Spammers love to know whether or not their messages reach real live people. Why? Well, it tells them that the email address they’re using is real and that it reaches a person who apparently reads their content. Knowing that an email address is real means that spammers target more spam at it.

There are three primary ways spammers can tell whether or not you looked at their message.

Fortunately, all three are in your control.

TL;DR:

Keeping spammers in the dark

Spammers can tell when you open their messages in three ways: loading images, clicking links, or replying. Each one proves your address is real and invites more spam. The fix is simple: don’t load images, don’t click links, and never reply to spam.

Images

Images can be included in an email in either of two ways.

  • Inline, meaning the image is literally encoded within the email message.
  • Remotely, where the image is included in the email through a link. For example, the email might contain a reference to “https://img.askleomedia.com/leo3.png” rather than the actual image file itself. When the email is displayed, the image is fetched from that link.

The sender can tell that a remote image has been fetched. They cannot see anything relating to inline images.

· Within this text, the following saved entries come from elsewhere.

Definition elected_bdr (l : list ospf_neighbor) : Z :=
  router_addr (match declared_bdr l with
               | [] => ospf_dr_election_sub (not_dr l)
               | _ => ospf_dr_election_sub (declared_bdr l)
               end).

Definition elected_dr (l : list ospf_neighbor) (bdr : Z) : Z :=
  router_addr (match declared_dr l with
               | [] => last_with_address bdr (eligible_routers l)
               | _ => ospf_dr_election_sub (declared_dr l)
               end).

(** [nbr_self] declares the result. *)
Definition redeclare (n d bd : Z) (l : list ospf_neighbor) : list ospf_neighbor :=
  map (fun x => if n_id x =? n then set_n_bd_router bd (set_n_d_router d x) else x) l.

Definition declare_bdr (n bd : Z) (l : list ospf_neighbor) : list ospf_neighbor :=
  map (fun x => if n_id x =? n then set_n_bd_router bd x else x) l.

Lemma filter_map_ident (p q : ospf_neighbor -> bool) f l :
  (forall x, ident (f x) = ident x) -> (forall x, x ∈ l -> p (f x) = q x) ->
  map ident (List.filter p (map f l)) = map ident (List.filter q l).
Proof.
  intros Hf Hp. induction l as [|x l IH]; simpl; [done|].
  rewrite Hp by left. assert (IH' := IH ltac:(intros y Hy; apply Hp; by right)).
  destruct (q x); simpl; [|done]. f_equal; [apply Hf|done].
Qed.

Lemma filter_filter {A} (p q : A -> bool) l :
  List.filter p (List.filter q l) = List.filter (fun x => q x && p x) l.
Proof. induction l as [|x l IH]; simpl; [done|]. destruct (q x); simpl; [by rewrite IH|done]. Qed.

In the remote example above, because I own img.askleomedia.com, I can see when the file leo3.png has been accessed. Further, if the image reference contains additional information, I’d see that too. For example, say the reference was something like this:

https://img.askleomedia.com/leo3.png?email=you@somerandomservice.com

In that case, I could see not only that the image was referenced, but that it was likely fetched by you@somerandomservice.com. I’ve used a blatantly obvious way to identify the email address, but it can be obfuscated in many, many different ways.

Spammers use this technique. If you display images in spam, you may signal the spammer that your email address reaches a real person. Expect more spam.

This is why most email programs default to not showing images in email messages: they’re preventing spammers from getting this information.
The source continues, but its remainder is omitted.